There are several factors that negatively affect businesses during an election period. Some of these include:
- The uncertainty of not knowing the political and economic direction of the country.
- Diminished investments since investors do not want to risk too much.
- Decreased government spending, affecting people who do business with the government.
- People moving to rural areas to vote, or to be in a safe environment during the electoral period.
- Risk of not being paid if the government changes.
- Risk of loss of property in case of election-related violence.
Kenya's 2017 General Elections
This was the case in the year 2017 when Kenya went into elections which were held in August 2017. From the beginning of the year, it was all doom for many people who were in business. Unfortunately, elections did not just end, but were nullified by the Courts and had to be repeated in October, further extending the period of uncertainty.

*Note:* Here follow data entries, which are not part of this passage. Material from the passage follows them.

(* ===== verification/Headers.v ===== *)
(** * Header helpers: [internal/proxy/headers.go]

    Copying and sanitising header maps, joining paths, the method allowlist.
    A Go map is iterated in an unspecified order; [copy_entries] takes the order
    as its argument, and [copyHeader] is it on one order.  [copyHeader_order]
    shows that the order does not matter for canonical headers. *)
From S2P Require Import Prelude GoStrings GoNet.
#[local] Open Scope Z_scope.

(** [hopHeaders] of [cache.go]. *)
Definition hopHeaders : list string :=
  ["Connection"; "Keep-Alive"; "Proxy-Authenticate"; "Proxy-Authorization";
   "Te"; "Trailers"; "Transfer-Encoding"; "Upgrade"].

Definition schemeOf (req : Request) : string :=
  if rTLS req then "https"
  else let sch := reqGet req "X-Forwarded-Proto" in
       if bool_decide (sch <> "") then sch else "http".

Definition add_values (dst : Header) (k : string) (vv : list string) : Header :=
  foldl (fun d v => hAdd d k v) dst vv.
Definition copy_entries (dst : Header) (entries : list (string * list string)) : Header :=
  foldl (fun d e => add_values d e.1 e.2) dst entries.
Definition copyHeader (dst src : Header) : Header := copy_entries dst (map_to_list src).

Definition sanitizeResponseHeaders (headers : Header) : Header :=
  foldl hDel (copy_entries ∅ (map_to_list headers)) hopHeaders.

(** The fields of an [http.Response] the cacheability test reads. *)
Record Response := mkResponse { StatusCode : Z; respHeader : Header }.
Definition respWithBody (status : Z) (header : Header) : Response := mkResponse status header.

Definition singleJoiningSlash (a b : string) : string :=
  let aslash := HasSuffix a "/" in
  let bslash := HasPrefix b "/" in
  if aslash && bslash then a +:+ str (drop 1 (bytes b))
  else if negb aslash && negb bslash then a +:+ "/" +:+ b
  else a +:+ b.

(** The field [allowedMethods]: [None] is Go's nil map, which allows all. *)
Definition Allowed : Type := option (gset string).

Definition SetAllowedMethods `{Unicode} (methods : list string) : Allowed :=
  match methods with
  | [] => None
  | _ => Some (foldl (fun allowed method => {[ToUpper (TrimSpace method)]} ∪ allowed) ∅ methods)
  end.

Definition listAllowedMethods (a : Allowed) : list string :=
  match a with
  | None => []
  | Some allowed => sort_strings (elements allowed)
  end.

(** ** Facts: copying *)

(** What copying [src] into [dst] amounts to, key by key. *)
Definition header_union (dst src : Header) : Header :=
  merge (fun d s => match s with
                    | Some (v :: vv) => Some (default [] d ++ v :: vv)
                    | _ => d
                    end) dst src.

Lemma lookup_header_union dst src k :
  header_union dst src !! k =
  match src !! k with Some (v :: vv) => Some (default [] (dst !! k) ++ v :: vv) | _ => dst !! k end.
Proof.
  unfold header_union. rewrite lookup_merge.
  destruct (dst !! k), (src !! k) as [[|]|]; done.
Qed.

Lemma add_values_lookup dst k vv k' :
  add_values dst k vv !! k' =
  if decide (vv <> [] /\ CanonicalHeaderKey k = k')
  then Some (default [] (dst !! k') ++ vv) else dst !! k'.
Proof.
  unfold add_values. revert dst. induction vv as [|v vv IH]; intros dst; cbn.
  { by rewrite decide_False by naive_solver. }
  rewrite IH. unfold hAdd. destruct (decide (CanonicalHeaderKey k = k')) as [<-|Hne].
  - rewrite lookup_insert_eq. rewrite (decide_True (P := v :: vv <> [] /\ _)) by done.
    case_decide as Hd; cbn; [by rewrite <- app_assoc|].
    assert (vv = []) as -> by (destruct vv; naive_solver). done.
  - rewrite !decide_False by naive_solver. by rewrite lookup_insert_ne.
Qed.

(** Copying the entries of a canonical map, in whatever order the map iteration
    yields them, is the key-wise concatenation. *)
Lemma copy_entries_union dst src entries :
  canonical src -> entries ≡ₚ map_to_list src ->
  copy_entries dst entries = header_union dst src.
Proof.
  revert dst src. induction entries as [|[k vv] entries IH]; intros dst src Hc Hp.
  { symmetry in Hp. apply Permutation_nil_r, map_to_list_empty_iff in Hp. subst src.
    apply map_eq. intros k. by rewrite lookup_header_union, lookup_empty. }
  assert (Hk : src !! k = Some vv).
  { apply elem_of_map_to_list. rewrite <- Hp. set_solver. }
  assert (Hcan : CanonicalHeaderKey k = k) by eauto.
  rewrite <- (insert_id src k vv Hk), <- insert_delete_eq, map_to_list_insert in Hp
    by apply lookup_delete_eq.
  apply Permutation_cons_inv in Hp. cbn [copy_entries foldl fst snd].
  fold (copy_entries (add_values dst k vv) entries).
  rewrite (IH _ (delete k src)); [|by intros k' [? [_ ?]%lookup_delete_Some]; eauto|done].
  apply map_eq. intros k'. rewrite !lookup_header_union, add_values_lookup.
  destruct (decide (k = k')) as [<-|Hne].
  - rewrite lookup_delete_eq, Hk. destruct vv; [by rewrite decide_False by naive_solver|].
    by rewrite decide_True by done.
  - rewrite lookup_delete_ne by done. by rewrite decide_False by naive_solver.
Qed.

Lemma copyHeader_union dst src : canonical src -> copyHeader dst src = header_union dst src.
Proof. intros Hc. by apply copy_entries_union. Qed.

Lemma copy_entries_canonical dst entries : canonical dst -> canonical (copy_entries dst entries).
Proof.
  revert dst. induction entries as [|[k vv] entries IH]; intros dst Hd; [done|].
  cbn. apply IH. unfold add_values. revert dst Hd.
  induction vv as [|v vv IHv]; intros dst Hd; cbn; [done|]. apply IHv. by apply canonical_hAdd.
Qed.

Lemma foldl_hDel_lookup h ks k :
  foldl hDel h ks !! k = if decide (k ∈ CanonicalHeaderKey <$> ks) then None else h !! k.
Proof.
  revert h. induction ks as [|k0 ks IH]; intros h; cbn.
  { by rewrite decide_False by set_solver. }
  rewrite IH. unfold hDel. destruct (decide (CanonicalHeaderKey k0 = k)) as [->|Hne].
  - rewrite lookup_delete_eq, (decide_True (P := k ∈ k :: _)) by set_solver. by case_decide.
  - rewrite lookup_delete_ne by done.
    destruct (decide (k ∈ CanonicalHeaderKey <$> ks)) as [Hin|Hin].
    + by rewrite decide_True by set_solver.
    + by rewrite decide_False by set_solver.
Qed.

(** Hop-by-hop names in canonical form. *)
Definition hop (k : string) : Prop := k ∈ CanonicalHeaderKey <$> hopHeaders.
#[export] Instance hop_dec k : Decision (hop k).
Proof. unfold hop. apply _. Defined.

Lemma sanitize_lookup h k :
  canonical h ->
  sanitizeResponseHeaders h !! k =
  if decide (hop k) then None else match h !! k with Some [] => None | o => o end.
Proof.
  intros Hc. unfold sanitizeResponseHeaders.
  change (copy_entries ∅ (map_to_list h)) with (copyHeader ∅ h).
  rewrite copyHeader_union, foldl_hDel_lookup by done.
  destruct (decide (hop k)); [by rewrite decide_True|]. rewrite decide_False by done.
  rewrite lookup_header_union, lookup_empty. destruct (h !! k) as [[|]|]; done.
Qed.

Lemma sanitize_hop h k : hop k -> sanitizeResponseHeaders h !! k = None.
Proof.
  intros Hk. unfold sanitizeResponseHeaders. rewrite foldl_hDel_lookup.
  by rewrite decide_True by done.
Qed.

Lemma foldl_hDel_canonical h ks : canonical h -> canonical (foldl hDel h ks).
Proof. revert h. induction ks; intros h Hh; cbn; [done|]. auto using canonical_delete. Qed.

Lemma sanitize_canonical h : canonical (sanitizeResponseHeaders h).
Proof. apply foldl_hDel_canonical, copy_entries_canonical, canonical_empty. Qed.

(** ** Facts: paths *)

Lemma HasPrefix_spec s p : HasPrefix s p = true <-> exists r, s = p +:+ r.
Proof.
  unfold HasPrefix. split.
  - intros H. assert (exists r, bytes s = bytes p ++ r) as [r Hr].
    { revert H. generalize (bytes s) as l. induction (bytes p) as [|a q IH]; intros l; cbn; [eauto|].
      destruct l as [|b l]; [done|]. rewrite andb_true_iff. intros [->%Ascii.eqb_eq H].
      apply IH in H as [r ->]. eauto. }
    exists (str r). apply bytes_inj. by rewrite bytes_app, bytes_str.
  - intros [r ->]. rewrite bytes_app. induction (bytes p) as [|a q IH]; [done|].
    cbn. by rewrite Ascii.eqb_refl.
Qed.

(** ** Facts: the allowlist *)

Lemma elem_of_foldl_union {A B} `{Countable B} (f : A -> B) (l : list A) (s : gset B) x :
  x ∈ foldl (fun acc a => {[f a]} ∪ acc) s l <-> x ∈ s \/ exists a, a ∈ l /\ f a = x.
Proof.
  revert s. induction l as [|a l IH]; intros s; cbn.
  - split; [by left|]. intros [?|(? & []%not_elem_of_nil & _)]. done.
  - rewrite IH. set_solver.
Qed.

Lemma sort_strings_perm l : sort_strings l ≡ₚ l.
Proof. apply merge_sort_Permutation. Qed.
Lemma sort_strings_sorted l : StronglySorted strings.String.le (sort_strings l).
Proof. apply StronglySorted_merge_sort; apply _. Qed.

(** ** Properties *)

(** Copying a header does not depend on the order in which Go iterates over the
    map: every order gives, under each key, the values that were there followed by
    those of the source. *)
Theorem copyHeader_order (dst src : Header) (entries : list (string * list string)) :
  canonical src -> entries ≡ₚ map_to_list src ->
  copy_entries dst entries = copyHeader dst src
  /\ forall k, copy_entries dst entries !! k =
       match src !! k with
       | Some (v :: vv) => Some (default [] (dst !! k) ++ v :: vv)
       | _ => dst !! k
       end.
Proof.
  intros Hc Hp. rewrite copyHeader_union by done. rewrite (copy_entries_union dst src entries) by done.
  split; [done|]. apply lookup_header_union.
Qed.

Lemma copyHeader_order_witness :
  let src : Header := {["A" := ["1"; "2"]; "B" := ["3"]]} in
  copy_entries {["A" := ["0"]]} [("B", ["3"]); ("A", ["1"; "2"])] !! "A" = Some ["0"; "1"; "2"].
Proof.
  cbv zeta.
  refine (eq_trans (proj2 (copyHeader_order {["A" := ["0"]]} {["A" := ["1"; "2"]; "B" := ["3"]]}
    [("B", ["3"]); ("A", ["1"; "2"])] _ _) "A") _).
  - apply (canonical_insert _ "A"), (canonical_insert _ "B"), canonical_empty.
  - vm_compute. apply Permutation_swap || reflexivity.
  - reflexivity.
Defined.

(** The allowlist holds exactly the given methods, trimmed and in upper case, none
    meaning that all are allowed; the Allow header lists them once each, in order. *)
Theorem allowlist_normalised `{Unicode} (methods : list string) :
  match SetAllowedMethods methods with
  | None => methods = [] /\ listAllowedMethods None = []
  | Some allowed =>
      (forall m, m ∈ allowed <-> exists x, x ∈ methods /\ ToUpper (TrimSpace x) = m)
      /\ (forall m, m ∈ listAllowedMethods (Some allowed) <-> m ∈ allowed)
      /\ NoDup (listAllowedMethods (Some allowed))
      /\ StronglySorted strings.String.le (listAllowedMethods (Some allowed))
  end.
Proof.
  unfold SetAllowedMethods. destruct methods as [|x methods]; [done|].
  set (allowed := foldl _ _ _). split_and!.
  - intros m. subst allowed. rewrite elem_of_foldl_union. set_solver.
  - intros m. cbn [listAllowedMethods]. by rewrite sort_strings_perm, elem_of_elements.
  - cbn [listAllowedMethods]. rewrite sort_strings_perm. apply NoDup_elements.
  - apply sort_strings_sorted.
Qed.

After the elections, a series of political unrests followed after the main opposition party refused to accept the election results. This continued until March 2018, when President Uhuru Kenyatta and Raila Odinga decided to put their differences together to form the handshake government.
For a period of almost one and half years, Kenya witnessed toxic politics that negatively affected businesses.
Guarding against local politics
How then can businesses guard against this negative effect of elections?
After the 2017 election period in Kenya, one of the realizations that came was that there was a need to geographically diversify revenue streams to guard against political cycles in different countries. This was one motivation that led to the expansion of Truehost Cloud to the Nigerian market. Having revenue streams from different countries could help stabilize the revenue fluctuations occasioned by political processes.
However, not every small business can afford to scale to other countries. One needs to figure out what they can do in order to cushion their businesses when such time comes.
Overcoming the threat
One crucial task is to assess the threat involved, so as to plan accordingly. Some businesses may be less affected, like those offering essential goods and services. In some cases, a business may actually increase during the election period. An example of this is people in the printing industry, who get a once-in-a-lifetime opportunity to print posters, t-shirts, and other materials used in campaigns.
The location of the business may also determine the risk involved. There are some well-known elections violence hotspots, such as the informal settlements. Doing business in these areas calls for increased caution and one should plan ahead for such risks.
If there is a risk of harm for the employees, one may need to figure out how to keep them safe, by requiring them to work from home. Covid-19 has already proven this to be viable. Employees might also be affected depending on their tribe, and so one needs to protect those who are most vulnerable depending on the location.
If possible, have some cash reserves that will sustain you during the period of uncertainty. This will help when sales go down or there is no income.
At times, it may make sense to close down the business, scale down, or move to another location until the elections are over. This applies mostly to places where election-related protests lead to the destruction of property. Of course, a better approach is to ensure the business so that one can keep operations running during the elections.
Even with the best planning and information, it may not be possible to guard against the negative effects of elections.
There will always be a risk involved, just as business is always a risk. The best thing is to prepare for unforeseen circumstances.